Corporate and Regulatory Issues for Foreign Shareholders in Russia: Key Issues to Consider in 2024

21 February 2024

Dear Ladies and Gentlemen,

Special economic measures introduced in 2022 due to “unfriendly” actions of certain foreign states against the Russian Federation have been subject to development and clarification during 2023. We have already highlighted some key aspects of 2023 countersanctions regulation in another newsletter, and here we would like to pay more attention to the corporate and some other regulatory issues.

1. Corporate transactions approval procedure

As a reminder, the transactions aimed directly or indirectly at disposal of shares/participatory interests in Russian companies, entered into with persons of “unfriendly” foreign states, as well as payments in favor of “unfriendly” participants/shareholders in case of charter capital decrease or liquidation of a Russian company without using a type ‘C’ account (provided that the payment exceeds RUB 10 mln threshold per month) require clearance in accordance with several countersanctions decrees of the Russian President.

However, before an application for granting permission for a transaction/operation is passed to the Sub-Commission of the Government Commission for Control over Foreign Investments (the “Sub-Commission”), it must first receive the support of the “industry-specific” federal executive authority in charge of the area of the target activity (the list is limited to eleven ministries) and the Ministry of Finance.

The procedure for obtaining approvals from the Sub-Commission has become clearer: the consideration process has become more transparent, and approval criteria have been established that must be met in order to obtain a positive decision. The most crucial and ordinary criteria are obligation to transfer to the federal budget a contribution in amount equal to at least 15% of the market value of the respective assets, as well as payments under the transactions (operations) to foreign accounts (regardless of the account currency) in installments. Please note that the final schedule of payments is established by the Sub-Commission, taking into account the position of the Bank of Russia.
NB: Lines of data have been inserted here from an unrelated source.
(** ** Typed setters

    [with_parm] is the body of a [with_] method: it takes the object, calls
    the setter and returns the object. *)
Definition with_parm (m : pcomp unit) (self : Parameters) : res ParmError Parameters :=
  match m self with
  | (Ok _, self') => Ok self'
  | (Err e, _) => Err e
  | (Panic, _) => Panic
  | (NoFuel, _) => NoFuel
  end.

Definition set_database (value : bytes) : pcomp unit :=
  set Parm.Database (value_from_str value).
Definition with_database (self : Parameters) (value : bytes) : res ParmError Parameters :=
  with_parm (set_database value) self.

Definition set_host (value : bytes) : pcomp unit :=
  set Parm.Host (value_from_str value).
Definition with_host (self : Parameters) (value : bytes) : res ParmError Parameters :=
  with_parm (set_host value) self.

Definition set_port (value : Z) : pcomp unit :=
  set Parm.Port (value_from_int value).
Definition with_port (self : Parameters) (value : Z) : res ParmError Parameters :=
  with_parm (set_port value) self.

Definition set_tls (value : bool) : pcomp unit :=
  set Parm.Tls (value_from_bool value).
Definition with_tls (self : Parameters) (value : bool) : res ParmError Parameters :=
  with_parm (set_tls value) self.
(** [str::is_empty]. *)
Record Validated := MkValidated {
  database : bytes;
  tls : bool;
  user : bytes;
  password : bytes;
  autocommit : bool;
  cert : bytes;
  language : bytes;
  replysize : Z;
  maxprefetch : option Z;
  schema : bytes;
  client_info : bool;
  client_application : bytes;
  client_prefix : bytes;
  client_remark : bytes;
  connect_timezone_seconds : option Z;
  connect_scan : bool;
  connect_unix : bytes;
  connect_tcp : bytes;
  connect_port : Z;
  connect_tls_verify : TlsVerify;
  connect_certhash_digits : bytes;
  connect_clientkey : bytes;
  connect_clientcert : bytes;
  connect_binary : Z;
  connect_timeout : option Z;
  read_timeout : option Z;
  write_timeout : option Z;
  operation_timeout : option Z;
  max_response_size : Z
}.

(** ** The members before validation *)

Record raw := MkRaw {
  raw_database : bytes; raw_host : bytes; raw_port : Z; raw_tls : bool;
  raw_user : bytes; raw_password : bytes; raw_autocommit : bool;
  raw_cert : bytes; raw_certhash : bytes; raw_clientcert : bytes; raw_clientkey : bytes;
  raw_language : bytes; raw_replysize : Z; raw_maxprefetch : Z;
  raw_schema : bytes; raw_sock : bytes; raw_sockdir : bytes;
  raw_timezone : Z; raw_binary : Value;
  raw_connect_timeout : Z; raw_read_timeout : Z; raw_write_timeout : Z;
  raw_operation_timeout : Z; raw_max_response_size : Z;
  raw_client_info : bool; raw_client_application : bytes;
  raw_client_prefix : bytes; raw_client_remark : bytes;
  raw_tableschema : bytes; raw_table : bytes
}.

Definition extract (parms : Parameters) : res ParmError raw :=
  let? raw_database := get_str parms Parm.Database in
  let? raw_host := get_str parms Parm.Host in
  let? raw_port := get_int parms Parm.Port in
  let? raw_tls := get_bool parms Parm.Tls in
  let? raw_user := get_str parms Parm.User in
  let? raw_password := get_str parms Parm.Password in
  let? raw_autocommit := get_bool parms Parm.Autocommit in
  let? raw_cert := get_str parms Parm.Cert in
  let? raw_certhash := get_str parms Parm.CertHash in
  let? raw_clientcert := get_str parms Parm.ClientCert in
  let? raw_clientkey := get_str parms Parm.ClientKey in
  let? raw_language := get_str parms Parm.Language in
  let? raw_replysize := get_int parms Parm.ReplySize in
  let? raw_maxprefetch := get_int parms Parm.MaxPrefetch in
  let? raw_schema := get_str parms Parm.Schema in
  let? raw_sock := get_str parms Parm.Sock in
  let? raw_sockdir := get_str parms Parm.SockDir in
  let? raw_timezone := get_int parms Parm.Timezone in
  let? raw_binary := get parms Parm.Binary in
  let? raw_connect_timeout := get_int parms Parm.ConnectTimeout in
  let? raw_read_timeout := get_int parms Parm.ReadTimeout in
  let? raw_write_timeout := get_int parms Parm.WriteTimeout in
  let? raw_operation_timeout := get_int parms Parm.OperationTimeout in
  let? raw_max_response_size := get_int parms Parm.MaxResponseSize in
  let? raw_client_info := get_bool parms Parm.ClientInfo in
  let? raw_client_application := get_str parms Parm.ClientApplication in
  let? raw_client_prefix := get_str parms Parm.ClientPrefix in
  let? raw_client_remark := get_str parms Parm.ClientRemark in
  let? raw_tableschema := get_str parms Parm.TableSchema in
  let? raw_table := get_str parms Parm.Table in
  Ok (MkRaw raw_database raw_host raw_port raw_tls raw_user raw_password raw_autocommit
        raw_cert raw_certhash raw_clientcert raw_clientkey raw_language raw_replysize
        raw_maxprefetch raw_schema raw_sock raw_sockdir raw_timezone raw_binary
        raw_connect_timeout raw_read_timeout raw_write_timeout raw_operation_timeout
        raw_max_response_size raw_client_info raw_client_application raw_client_prefix
        raw_client_remark raw_tableschema raw_table).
2. Liability for non-compliance

As of now, there is no specific liability for conducting transactions/operations in breach of the procedure stipulated by the counter-sanctions decrees (the relevant draft law of the Ministry of Finance introducing special administrative liability has not yet been adopted).

However, execution of transactions/operations without the Sub-Commission approval may entail the following consequences:

  • {{(A)}} Transaction/operation may be held null and void and formally result in mutual restitution under the general civil law provisions (the prosecutors were given the powers to initiate and participate in relevant judicial proceedings);

  • {{(B)}} Deprivation of direct participants/shareholders of Russian companies from their voting rights;

  • {{(C)}} Refusal of Russian banks to conduct payments and refusal of registrars/notaries to register the transfer of title to the shares/participatory interests in Russian companies.

3. Interim administration and related risks

Decree No. 302 of the Russian President provided for introducing interim management in respect of Russian assets of “unfriendly” companies as a response to the deprivation of Russian persons of the title to the property in “unfriendly” countries, or to a threat to Russian security and defense capability.

The interim administration is carried out by Rosimushchestvo/Government of Moscow, that exercises the rights of the owner (except for disposal) and appoints new management bodies. In addition, the interim administration is introduced for an unlimited term and is terminated by a new order of the Russian President.

At present, interim administration is carried out in respect of several major companies significantly influencing the Russian economy in respective areas (Unipro, Fortum, Danone, Baltika (Carlsberg), etc.).

Introduction of the interim management mechanism and the possibility of it being applied to all foreign assets of “unfriendly” non-residents without any particular criteria creates significant additional risks affecting the activity of foreign companies in Russia.

4. Payment of dividends

Payment of dividends to foreign creditors in the amount exceeding RUB 10 mln per calendar month is also restricted. When considering the respective application for making such payment without using a type ‘C’ account, the Sub-Commission pays attention to the number of criteria, especially to the retrospective analysis of payments for the previous periods. In case the company never paid any dividends earlier and accumulated the significant amount of non-distributed moneys, the payment in question may be regarded as siphoning money out of Russia, thus reducing the chances of obtaining the Sub-Commission approval.

However, the distribution of dividends to the foreign creditors may be allowed regardless of compliance with the requirements established by the Sub-Commission, providing that the amount of dividends to be paid does not exceed the amount of investments in Russia. Here, investments made by foreign creditors in the Russian economy since April 01, 2023, including the expansion of production in Russia and the development of new technologies, shall be taken into account. In this case, investments are understood to be new investments in Russia (including through loans, construction of factories, and so on). If a Russian subsidiary invests its profits earned in the Russian Federation, then such an investment is considered an ordinary business activity.

5. Financial transactions

Restrictions on granting and repaying loans to foreign creditors also continue to apply. In particular, it is prohibited to perform the following operations without a special approval:

  • foreign currency operations related to providing loans in foreign currency to both “unfriendly” and “friendly” non-residents;

  • transactions related to granting loans in Rubles to “unfriendly” non-residents;

  • performing obligations under loans in favor of “unfriendly” non-residents in the amounts exceeding RUB 10 mln per month without using a type ‘C’ account.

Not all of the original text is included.